Além de modernizar o Ecocentro Ekonatura e instalar um sistema contínuo de monitoramento e avaliação. Assim, o programa oferece ações de formação e capacitação técnica a professores, alunos e membros da comunidade, e promove campanhas de sensibilização ambiental.

Projeto social e sustentável em Iúna troca plástico por cadeiras de rodas

Tampinhas de plástico em troca de cadeira de rodas

Um projeto de reciclagem em Iúna, na região do Caparaó Capixaba, chamado “Rodando com Tampinhas”, que transforma tampinhas plásticas e outros materiais plásticos em cadeiras de rodas. O projeto visa atender a pessoas que andam em cadeira de rodas, gerando inclusão social também. 

A iniciativa nasceu de um grupo de voluntários e a realização efetivou-se com a Sociedade de São Vicente de Paula – Vicentinos, de Iúna. Assim, todo material arrecadado, segue para venda para uma empresa de reciclagem. 

O projeto arrecada tanto tampinhas plásticas quanto embalagens feitas de polietileno de alta densidade, incluindo vasilhames de água mineral de 5 e 50 litros, como PEAD 2 e PP 5. Desse modo, o dinheiro arrecadado reverte-se na compra de cadeiras de rodas. 

Em relação a arrecadação, a coordenadora do projeto, Fátima Aparecida Assis de Souza Amorim – Fatinha, explica que o recolhimento das tampinhas plásticas e de embalagens acontece em diversos pontos de coleta, incluindo escolas públicas, órgãos públicos e empresas. 

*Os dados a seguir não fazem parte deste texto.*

(** * Fitness manager: plan access, exercise aggregate, completion
      calculator, leaderboard ranker and reminder schedule translator.

    A shallow embedding of the service layer of the repository
    (src/services/*.py, with the request schemas of src/api/schemas and
    the tables of src/models), and the properties of its specification.

    Conventions of the embedding.
    - The relational store is a record of tables; a table is the list of
      its rows in insertion order, and a query is a [filter] over it.
    - A service method is a function from the store to a [Result] that
      carries the new store; a raised exception is [Err] and leaves the
      store as it was (nothing was committed).
    - Python numbers: [int] is [Z]. The [float]s of the completion rates
      are idealised as exact rationals [Qc], with [/] the exact division;
      the code's binary floats differ from them by their rounding, which
      can move a rate across a rounding boundary of [round(x, 1)]. What
      is stated about a rounded rate is therefore stated up to a tenth
      and does not depend on the last binary digit.
    - The engine is SQLite or PostgreSQL, as the settings say; the store
      records which, and a commit refuses what that engine refuses.
    - UUIDs are natural numbers; a fresh one is drawn from a counter kept
      in the store. Dates and timestamps are ordinals. *)

From Stdlib Require Import ZArith QArith Qcanon Qround Lia Ascii.
From stdpp Require Import base decidable option numbers list strings pretty sorting.

Local Open Scope Z_scope.

(** ** Python and SQLAlchemy primitives *)

Module Py.

(** Exceptions raised in the service layer. The first three are the
    classes of api/middleware/error_handler.py, with the [detail]
    message; [AppException] also carries its [code] and HTTP status.
    The others come from SQLAlchemy, pydantic, the database driver and
    the interpreter. *)
Inductive Exception :=
| NotFoundException (detail : string)
| BusinessRuleViolationException (detail : string)
| AppException (detail code : string) (status_code : Z)
| ValidationError (detail : string)
| MultipleResultsFound
| NoResultFound
| IntegrityError
| AttributeError
| OverflowError
| DBAPIError.

(** The error taxonomy of the boundary layer: the [code] an exception
    is answered with. *)
Inductive Kind := NotFound | BusinessRuleViolation | Validation | OtherApp | Internal.

Definition kind (e : Exception) : Kind :=
  match e with
  | NotFoundException _ => NotFound
  | BusinessRuleViolationException _ => BusinessRuleViolation
  | AppException _ _ _ => OtherApp
  | ValidationError _ => Validation
  | MultipleResultsFound | NoResultFound | IntegrityError | AttributeError
  | OverflowError | DBAPIError =>
      Internal
  end.

Inductive Result (A : Type) :=
| Ok (a : A)
| Err (e : Exception).
Arguments Ok {A} a.
Arguments Err {A} e.

Definition bind {A B} (r : Result A) (k : A → Result B) : Result B :=
  match r with
  | Ok a => k a
  | Err e => Err e
  end.

(** [result.scalar_one_or_none()] *)
Definition scalar_one_or_none {A} (rows : list A) : Result (option A) :=
  match rows with
  | [] => Ok None
  | [r] => Ok (Some r)
  | _ => Err MultipleResultsFound
  end.

(** [result.scalar_one()] *)
Definition scalar_one {A} (rows : list A) : Result A :=
  match rows with
  | [] => Err NoResultFound
  | [r] => Ok r
  | _ => Err MultipleResultsFound
  end.

(** Truth value of an [Optional[int]]: [None] and [0] are false. *)
Definition truthy (o : option Z) : bool :=
  match o with
  | Some n => negb (n =? 0)
  | None => false
  end.

(** The [int] in an [Optional[int]] that was tested for truth. *)
Definition int_of (o : option Z) : Z := default 0 o.

(** Truth value of an [Optional[str]]: [None] and [""] are false. *)
Definition truthy_str (o : option string) : bool :=
  match o with
  | Some EmptyString => false
  | Some _ => true
  | None => false
  end.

Ainda, a coordenadora esclarece: “O principal objetivo do projeto é fornecer cadeiras de rodas a pessoas que necessitam, mas, além das cadeiras, as tampinhas podem ser usadas em outros projetos de reciclagem, como a fabricação de casinhas de pet, bancos e outros produtos.”

Pesquisador da USP desenvolve bioplástico sustentável com resíduo de suco de laranja

Bioplástico feito de resíduo de laranja

Na FZEA (Faculdade de Zootecnia e Engenharia de Alimentos) da USP, Pedro Henrique Bezerra desenvolveu no mestrado, em Ciências e Engenharia de Materiais, biofilmes à base de alginato de sódio reforçados com subprodutos de suco de laranja. Entre os desenvolvimentos está um tipo de bioplástico. 

Este estudo desenvolveu e analisou um pó obtido do subproduto da produção industrial de suco de laranja (OBP). Esse pó foi usado para reforçar um bioplástico feito de alginato de sódio. 

Assim, os testes mostraram que o material contém boas quantidades de proteínas, fibras, minerais e grupos funcionais. Além de apresentar maior resistência térmica em comparação a produtos similares. Enquanto isso, os resultados mecânicos surpreenderam positivamente o pesquisador e indicam um forte potencial para o uso em embalagens sustentáveis.

Nesse sentido, Bezerra explica: “Descobrimos que adicionar maiores concentrações do nosso resíduo em pó melhorou significativamente essas propriedades.” Mesmo com essas melhorias, a alta solubilidade do filme em água persiste.

Vale ressaltar que o bioplástico feito a partir do resíduo da laranja industrial apoia os objetivos sustentáveis da ONU. Isso porque o Brasil, maior produtor e exportador mundial da fruta, registrou receita recorde em 2024, somando US$ 1,87 bilhão, conforme aponta a CitrusBR (Associação Nacional dos Exportadores de Sucos Cítricos), mesmo com a queda na produção.

Com a intenção de fortalecer o biofilme e valorizar os subprodutos industriais, Bezerra desenvolveu o material a partir de uma nova abordagem. Assim, sua pesquisa propõe uma solução inovadora dentro do conceito de economia circular. 

Apesar de o resíduo da laranja já ter aplicação em rações e fertilizantes, ele ainda está longe de ser aproveitado por completo. Diferentemente de trabalhos anteriores, que exploraram apenas a casca, a pectina ou os óleos essenciais, o projeto amplia o uso do subproduto de forma mais integrada.